Collected data
------

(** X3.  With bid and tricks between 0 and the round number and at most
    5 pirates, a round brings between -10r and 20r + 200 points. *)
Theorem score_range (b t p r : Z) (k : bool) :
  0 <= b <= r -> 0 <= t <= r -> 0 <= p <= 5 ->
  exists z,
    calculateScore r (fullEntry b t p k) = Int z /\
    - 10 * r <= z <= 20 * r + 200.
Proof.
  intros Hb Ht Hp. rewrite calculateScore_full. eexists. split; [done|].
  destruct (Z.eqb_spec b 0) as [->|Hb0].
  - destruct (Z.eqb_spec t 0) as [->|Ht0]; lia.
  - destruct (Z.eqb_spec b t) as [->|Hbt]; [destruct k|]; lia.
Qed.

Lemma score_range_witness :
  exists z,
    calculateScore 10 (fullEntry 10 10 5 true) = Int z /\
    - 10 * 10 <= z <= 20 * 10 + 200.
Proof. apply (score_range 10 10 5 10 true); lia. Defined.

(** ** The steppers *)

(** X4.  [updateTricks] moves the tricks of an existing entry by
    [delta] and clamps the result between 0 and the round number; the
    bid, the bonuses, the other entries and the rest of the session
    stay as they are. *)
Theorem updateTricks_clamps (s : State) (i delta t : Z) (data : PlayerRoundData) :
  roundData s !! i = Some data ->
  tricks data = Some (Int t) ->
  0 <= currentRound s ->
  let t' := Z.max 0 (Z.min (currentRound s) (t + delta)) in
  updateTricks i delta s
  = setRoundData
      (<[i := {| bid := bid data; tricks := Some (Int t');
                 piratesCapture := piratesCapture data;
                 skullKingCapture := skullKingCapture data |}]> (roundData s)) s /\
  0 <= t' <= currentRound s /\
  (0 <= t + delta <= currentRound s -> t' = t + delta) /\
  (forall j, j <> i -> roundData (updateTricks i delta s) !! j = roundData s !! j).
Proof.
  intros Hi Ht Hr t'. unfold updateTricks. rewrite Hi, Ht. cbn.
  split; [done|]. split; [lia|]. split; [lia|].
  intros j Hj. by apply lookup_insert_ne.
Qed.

------

## WHAT YOU SHOULD DO
Print the records again in their entirety, character for character.

## WRITTEN RESPONSE
(** X3.  With bid and tricks between 0 and the round number and at most
    5 pirates, a round brings between -10r and 20r + 200 points. *)
Theorem score_range (b t p r : Z) (k : bool) :
  0 <= b <= r -> 0 <= t <= r -> 0 <= p <= 5 ->
  exists z,
    calculateScore r (fullEntry b t p k) = Int z /\
    - 10 * r <= z <= 20 * r + 200.
Proof.
  intros Hb Ht Hp. rewrite calculateScore_full. eexists. split; [done|].
  destruct (Z.eqb_spec b 0) as [->|Hb0].
  - destruct (Z.eqb_spec t 0) as [->|Ht0]; lia.
  - destruct (Z.eqb_spec b t) as [->|Hbt]; [destruct k|]; lia.
Qed.

Lemma score_range_witness :
  exists z,
    calculateScore 10 (fullEntry 10 10 5 true) = Int z /\
    - 10 * 10 <= z <= 20 * 10 + 200.
Proof. apply (score_range 10 10 5 10 true); lia. Defined.

(** ** The steppers *)

(** X4.  [updateTricks] moves the tricks of an existing entry by
    [delta] and clamps the result between 0 and the round number; the
    bid, the bonuses, the other entries and the rest of the session
    stay as they are. *)
Theorem updateTricks_clamps (s : State) (i delta t : Z) (data : PlayerRoundData) :
  roundData s !! i = Some data ->
  tricks data = Some (Int t) ->
  0 <= currentRound s ->
  let t' := Z.max 0 (Z.min (currentRound s) (t + delta)) in
  updateTricks i delta s
  = setRoundData
      (<[i := {| bid := bid data; tricks := Some (Int t');
                 piratesCapture := piratesCapture data;
                 skullKingCapture := skullKingCapture data |}]> (roundData s)) s /\
  0 <= t' <= currentRound s /\
  (0 <= t + delta <= currentRound s -> t' = t + delta) /\
  (forall j, j <> i -> roundData (updateTricks i delta s) !! j = roundData s !! j).
Proof.
  intros Hi Ht Hr t'. unfold updateTricks. rewrite Hi, Ht. cbn.
  split; [done|]. split; [lia|]. split; [lia|].
  intros j Hj. by apply lookup_insert_ne.
Qed.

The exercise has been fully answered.